Ya imtizacımızın esbabı nedir? denilirse bizim itikadımızca öyle bir suale şu birkaç kelime ile cevap verilebilir: Aramızda ittikad-ı efkar hasıl olamamış. Herkes birbiriyle imtizac etmak istiyor. Fakat herkes diğerini o imtizaca yanaşmaz zannediyor. Binaenaleyh bu türlü mehasini hükümetten bekliyor.
Şurası malum olmalıdır ki bâlâdan vürûd eden bir kuvvet bir takım eczayı olsa olsa tefrik edebilir; (hiç) bir vakit mecz edemez.
İnsanlar beyninde imtizâc ülfetle hasıl olur. Çocuklukta ve bahusus mektepte vücuda gelir. Şimdi şu imtizâc maksadınca bize lazım olan her cinsten, her mezhepten çocuk kabul eder mektepler yapmaya çalışmaktır.
Basiret’de dahi denilmişti ki bir kere evlad-ı vatan muhtelif mekteplerden çıkarılsın. O zaman aralarına tefrika bırakmak na-kabil olur. Nitekim daha fidan iken birbirine sarılan iki ağacı büyüdükten sonra ayırmak ikisini birden köklerinden çıkarmaktan müşkil olur.

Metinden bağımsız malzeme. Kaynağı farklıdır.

Lemma sys_inv_step ev s s' : sys_inv s → cache_step quote ev s s' → sys_inv s'.
Proof.
  intros [Hix Hready Hfl Hpub Hret Hwait] Hstep. destruct Hstep as
    [c ts i k Hi|c c' ts i k out Hi Hl|c ts i k Hi|c ts i k Hi|c ts i k e Hi|c ts i k Hi|c ts pools];
    simpl in *.
  - constructor; simpl; try done.
    + intros k' Hk'. destruct (Hfl k' Hk') as (j & t & Hj & Ht). exists j, t.
      rewrite lookup_insert_ne by congruence. done.
    + intros j k' e'. rewrite lookup_insert_Some. naive_solver.
    + intros j k' r'. rewrite lookup_insert_Some. naive_solver.
    + intros j k'. rewrite lookup_insert_Some. naive_solver.
  - pose proof (cache_lookup_index k c Hix) as Hix'. rewrite Hl in Hix'. simpl in Hix'.
    unfold cache_lookup in Hl. destruct (entries c !! k) as [[|e]|] eqn:Hk; simplify_eq.
    + constructor; simpl; try done.
      * intros k' Hk'. eapply runs_insert; [done| |by apply Hfl]. intros [?|[??]]; done.
      * intros j k' e'. rewrite lookup_insert_Some. naive_solver.
      * intros j k' r'. rewrite lookup_insert_Some. naive_solver.
      * intros j k'. rewrite lookup_insert_Some. naive_solver.
    + constructor; simpl; try done.
      * intros k' Hk'. eapply runs_insert; [done| |by apply Hfl]. intros [?|[??]]; done.
      * intros j k' e'. rewrite lookup_insert_Some. naive_solver.
      * intros j k' r'. rewrite lookup_insert_Some. naive_solver.
      * intros j k'. rewrite lookup_insert_Some. naive_solver.
    + constructor; simpl; try done.
      * intros k' e'. rewrite lookup_insert_Some. naive_solver.
      * intros k'. rewrite lookup_insert_Some. intros [[<- _]|[_ Hk']].
        -- exists i, (Executing k). rewrite lookup_insert_eq. split; [done|by left].
        -- eapply runs_insert; [done| |by apply Hfl]. intros [?|[??]]; done.
      * intros j k' e'. rewrite lookup_insert_Some. naive_solver.
      * intros j k' r'. rewrite lookup_insert_Some. naive_solver.
      * intros j k'. rewrite lookup_insert_Some. intros [[_ ?]|[_ Hj]]; [done|].
        apply Hwait in Hj. rewrite lookup_insert_ne by congruence. done.
  - constructor; simpl; try done.
    + intros k' Hk'. eapply runs_insert; [done| |by apply Hfl]. intros [?|[??]]; done.
    + intros j k' e'. rewrite lookup_insert_Some. naive_solver.
    + intros j k' r'. rewrite lookup_insert_Some. naive_solver.
    + intros j k'. rewrite lookup_insert_Some. naive_solver.
  - constructor; simpl; try done.
    + intros k' Hk'. eapply runs_insert; [done| |by apply Hfl].
      intros [[= ->]|[??]]; [|done]. right. eauto.
    + intros j k' e'. rewrite lookup_insert_Some. intros [[_ [= -> <-]]|[_ ?]]; [|eauto].
      apply into_entry_of.
    + intros j k' r'. rewrite lookup_insert_Some. naive_solver.
    + intros j k'. rewrite lookup_insert_Some. naive_solver.
  - pose proof (Hpub i k e Hi) as He. apply sys_inv_wake.
    + by apply cache_publish_index.
    + intros k' e'. unfold cache_publish. destruct (entries c !! k) as [[|]|] eqn:Hk; eauto.
      simpl. rewrite lookup_insert_Some. naive_solver.
    + intros k' Hk'. assert (k' ≠ k ∧ entries c !! k' = Some InFlight) as [Hne Hfk].
      { unfold cache_publish in Hk'. destruct (entries c !! k) as [[|]|] eqn:Hk; simpl in *.
        - apply lookup_insert_Some in Hk'. naive_solver.
        - split; [congruence|done].
        - split; [congruence|done]. }
      eapply runs_insert; [done| |by apply Hfl]. intros [?|[? [= -> ->]]]; done.
    + intros j k' e'. rewrite lookup_insert_Some. naive_solver.
    + intros j k' r'. rewrite lookup_insert_Some. naive_solver.
  - apply sys_inv_wake.
    + by apply cache_abandon_index.
    + intros k' e'. simpl. rewrite lookup_delete_Some. naive_solver.
    + intros k'. simpl. rewrite lookup_delete_Some. intros [Hne Hk'].
      eapply runs_insert; [done| |by apply Hfl]. intros [[= ->]|[??]]; done.
    + intros j k' e'. rewrite lookup_insert_Some. naive_solver.
    + intros j k' r'. rewrite lookup_insert_Some. naive_solver.
  - destruct (invalidate_pools_spec pools c Hix) as (H1 & H2 & _).
    apply sys_inv_wake; [done| | |done|done].
    + intros k e. rewrite H2. case_decide; naive_solver.
    + intros k. rewrite H2. case_decide; naive_solver.
Qed.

Kaynak: “İmtizac-ı akvam”, ibret, No: 14, 26 Rebiulahır 1289/20 Haziran 1288, s. 2
Bu makale için ayrıca bkz. Namık Kemal, Makalat-ı Siyasiye ve Edebiye, s. 241-247; Mehmet Kaplan vd., Yeni Türk Edebiyatı Antolojisi II, İstanbul, Edebiyat Fakültesi Matbaası, 1978, s. 213- 217; Özön, a.g.e., s. 91-95
Bu makale Dergâh Yayımları arasından çıkan Namık Kemal’in makalelerin derc edildiği “Osmanlı Medornleşmesinin Meseleleri” adlı kitaptan "Dünya Bülteni" tarafından alıntılanmıştır.